*** Opening DATASET RECORDS ***
(** The object literal [map] of [escapeHtml], keyed by one-character
    strings. *)
Definition escape_map : gmap jsstring jsstring :=
  list_to_map
    [ (lit "&", lit "&amp;");
      (lit "<", lit "&lt;");
      (lit ">", lit "&gt;");
      ([dquote], lit "&quot;");
      (lit "'", lit "&#039;");
      (lit "/", lit "&#x2F;") ].

(** The class of [escapeHtml]'s pattern: ampersand, the angle brackets,
    the double and the single quote, and the slash. *)
Definition escape_class (c : N) : bool := one_of "&<>'/" c || (c =? dquote)%N.

(** The replacer [(char) => map[char]]; a missing key would print as
    [undefined]. *)
Definition escape_replacer (char : jsstring) : jsstring :=
  default (lit "undefined") (escape_map !! char).

Definition escapeHtml (text : value) : jsstring :=
  match text with
  | VString s => replace_all (Class escape_class) escape_replacer s
  | _ => []
  end.

(** The script-block pattern, written here with blanks between its parts:
    [/<script\b [^<]* (?: (?!<\/script>) < [^<]* )* <\/script \s* >/gi] *)
Definition re_script_block : regex :=
  lit_i "<script" +++ WordB +++ Star (Class (none_of "<")) +++
  Star (NotAhead (lit_i "</script>") +++ lit_i "<" +++ Star (Class (none_of "<"))) +++
  lit_i "</script" +++ Star (Class is_whitespace) +++ lit_i ">".

Definition is_quote (c : N) : bool := (c =? dquote)%N || (c =? chr "'")%N.

(** [/\s*on\w+\s*=\s*[Q][^Q]*[Q]/gi], where [Q] stands for the two
    quote characters. *)
Definition re_handler_quoted : regex :=
  Star (Class is_whitespace) +++ lit_i "on" +++ Plus (Class is_word) +++
  Star (Class is_whitespace) +++ lit_i "=" +++ Star (Class is_whitespace) +++
  Class is_quote +++ Star (Class (fun c => negb (is_quote c))) +++ Class is_quote.

(** [/\s*on\w+\s*=\s*[^\s>]*/gi] *)
Definition re_handler_bare : regex :=
  Star (Class is_whitespace) +++ lit_i "on" +++ Plus (Class is_word) +++
  Star (Class is_whitespace) +++ lit_i "=" +++ Star (Class is_whitespace) +++
  Star (Class (fun c => negb (is_whitespace c || (c =? chr ">")%N))).

(** [/javascript\s*:/gi], [/data\s*:/gi], [/vbscript\s*:/gi] *)
Definition re_scheme (name : string) : regex :=
  lit_i name +++ Star (Class is_whitespace) +++ lit_i ":".

Definition sanitizeHtml (html : value) : jsstring :=
  match html with
  | VString html =>
      let html := replace_all re_script_block (fun _ => []) html in
      let html := replace_all re_handler_quoted (fun _ => []) html in
      let html := replace_all re_handler_bare (fun _ => []) html in
      let html := replace_all (re_scheme "javascript") (fun _ => lit "blocked:") html in
      let html := replace_all (re_scheme "data") (fun _ => lit "blocked:") html in
      let html := replace_all (re_scheme "vbscript") (fun _ => lit "blocked:") html in
      html
  | _ => []
  end.

End Components.

Import Components.

(** ** The page and the browser state *)

Module Dom.

(** The element after a form control, where the inline error goes. *)
Record Feedback : Type := mkFeedback {
  fb_classes : list string;
  fb_textContent : jsstring;
  fb_display : string
}.

(** A control of the contact form: text input, textarea, checkbox or
    hidden input. *)
Record Control : Type := mkControl {
  c_value : jsstring;
  c_defaultValue : jsstring;
  c_checked : bool;
  c_defaultChecked : bool;
  c_classes : list string;
  c_next : option Feedback
}.

(** The element with id [form-message]. *)
Record MessageBox : Type := mkMessageBox {
  m_className : string;
  m_textContent : jsstring;
  m_display : string
}.

(** The submit button of the form. *)
Record Button : Type := mkButton {
  b_disabled : bool;
  b_classes : list string;
  b_textContent : jsstring
}.

Definition classList_add (x : string) (l : list string) : list string :=
  if bool_decide (x ∈ l) then l else l ++ [x].

Definition classList_remove (x : string) (l : list string) : list string :=
  filter (fun y => y ≠ x) l.

Definition classList_contains (x : string) (l : list string) : bool :=
  bool_decide (x ∈ l).

(** The object [formData] handed to the transport. *)
Record Payload : Type := mkPayload {
  p_name : jsstring;
  p_email : jsstring;
  p_message : jsstring;
  p_csrf_token : jsstring;
  p_timestamp : Z
}.

(** What a run leaves in the log, in program order. *)
Inductive Event : Type :=
| Call (fn : string) (arg : string)
| ReadValue (name : string)
| ReadChecked (name : string)
| LocalGet (key : string)
| LocalSet (key : string) (v : list Z)
| SessionGet (key : string)
| SessionSet (key : string) (v : jsstring)
| Random (n : nat)
| Console (level : string) (msg : string) (args : list jsstring)
| Transport (p : Payload).

(** The browser state the script reads and writes.

    - [localStorage] holds, under a key, the array that the JSON text
      stored there denotes: the script writes the key only with
      [JSON.stringify] of an array of [Date.now()] readings, and
      [JSON.parse] gives that array back. A key that is absent reads as
      [null]. The array may have any length: the store outlives the page
      and is open to every script of the origin.
    - [controls] are the controls of [#contact-form] by their [name]
      attribute; the hidden input named [csrf_token] is also the element
      with that id.
    - [clock] is what [Date.now()] returns; [entropy] is the source behind
      [crypto.getRandomValues], of which [entropyUsed] values are spent. *)
Record State : Type := mkState {
  localStorage : gmap string (list Z);
  sessionStorage : gmap string jsstring;
  controls : gmap string Control;
  formMessage : option MessageBox;
  submitButton : option Button;
  clock : Z;
  entropy : nat -> N;
  entropyUsed : nat;
  timers : list (Z * string);
  trace : list Event
}.

Definition with_localStorage (v : gmap string (list Z)) (s : State) : State :=
  mkState v (sessionStorage s) (controls s) (formMessage s) (submitButton s)
    (clock s) (entropy s) (entropyUsed s) (timers s) (trace s).

Definition with_sessionStorage (v : gmap string jsstring) (s : State) : State :=
  mkState (localStorage s) v (controls s) (formMessage s) (submitButton s)
    (clock s) (entropy s) (entropyUsed s) (timers s) (trace s).

Definition with_controls (v : gmap string Control) (s : State) : State :=
  mkState (localStorage s) (sessionStorage s) v (formMessage s) (submitButton s)
    (clock s) (entropy s) (entropyUsed s) (timers s) (trace s).

Definition with_formMessage (v : option MessageBox) (s : State) : State :=
  mkState (localStorage s) (sessionStorage s) (controls s) v (submitButton s)
    (clock s) (entropy s) (entropyUsed s) (timers s) (trace s).

Definition with_submitButton (v : option Button) (s : State) : State :=
  mkState (localStorage s) (sessionStorage s) (controls s) (formMessage s) v
    (clock s) (entropy s) (entropyUsed s) (timers s) (trace s).

Definition with_clock (v : Z) (s : State) : State :=
  mkState (localStorage s) (sessionStorage s) (controls s) (formMessage s)
    (submitButton s) v (entropy s) (entropyUsed s) (timers s) (trace s).

Definition with_entropyUsed (v : nat) (s : State) : State :=
  mkState (localStorage s) (sessionStorage s) (controls s) (formMessage s)
    (submitButton s) (clock s) (entropy s) v (timers s) (trace s).

Definition with_timers (v : list (Z * string)) (s : State) : State :=
  mkState (localStorage s) (sessionStorage s) (controls s) (formMessage s)
    (submitButton s) (clock s) (entropy s) (entropyUsed s) v (trace s).

Definition with_trace (v : list Event) (s : State) : State :=
  mkState (localStorage s) (sessionStorage s) (controls s) (formMessage s)
    (submitButton s) (clock s) (entropy s) (entropyUsed s) (timers s) v.

(** *** Computations: state, exceptions, log *)

Inductive Outcome (A : Type) : Type :=
| Normal (a : A)
| Throw (error : string).
Arguments Normal {A} a.
Arguments Throw {A} error.

Definition M (A : Type) : Type := State -> Outcome A * State.

#[export] Instance M_ret : MRet M := fun A a s => (Normal a, s).

#[export] Instance M_bind : MBind M := fun A B f m s =>
  match m s with
  | (Normal a, s') => f a s'
  | (Throw e, s') => (Throw e, s')
  end.

Definition throw {A} (e : string) : M A := fun s => (Throw e, s).

(** [try { body } catch (error) { handler } finally { final }] *)
Definition try_catch_finally {A} (body : M A) (handler : string -> M A)
    (final : M unit) : M A :=
  fun s =>
    let '(o, s1) :=
      match body s with
      | (Normal a, s1) => (Normal a, s1)
      | (Throw e, s1) => handler e s1
      end in
    match final s1 with
    | (Normal _, s2) => (o, s2)
    | (Throw e, s2) => (Throw e, s2)
    end.

Definition gets {A} (f : State -> A) : M A := fun s => (Normal (f s), s).

Definition modify (f : State -> State) : M unit := fun s => (Normal tt, f s).

Definition log (e : Event) : M unit :=
  modify (fun s => with_trace (trace s ++ [e]) s).

Definition console (level msg : string) (args : list jsstring) : M unit :=
  log (Console level msg args).

Definition Date_now : M Z := gets clock.

(** Time that passes while the handler is suspended. *)
Definition elapse (ms : Z) : M unit :=
  modify (fun s => with_clock (clock s + ms)%Z s).

Definition localStorage_getItem (key : string) : M (option (list Z)) :=
  log (LocalGet key);;
  gets (fun s => localStorage s !! key).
*** Closing DATASET RECORDS ***
DESCRIPTION OF THE TASK => Write the "Definition console (level" line and all later lines exactly. Stop at the end of the data.

RESULT OF THE EXERCISE =>
Definition console (level msg : string) (args : list jsstring) : M unit :=
  log (Console level msg args).

Definition Date_now : M Z := gets clock.

(** Time that passes while the handler is suspended. *)
Definition elapse (ms : Z) : M unit :=
  modify (fun s => with_clock (clock s + ms)%Z s).

Definition localStorage_getItem (key : string) : M (option (list Z)) :=
  log (LocalGet key);;
  gets (fun s => localStorage s !! key).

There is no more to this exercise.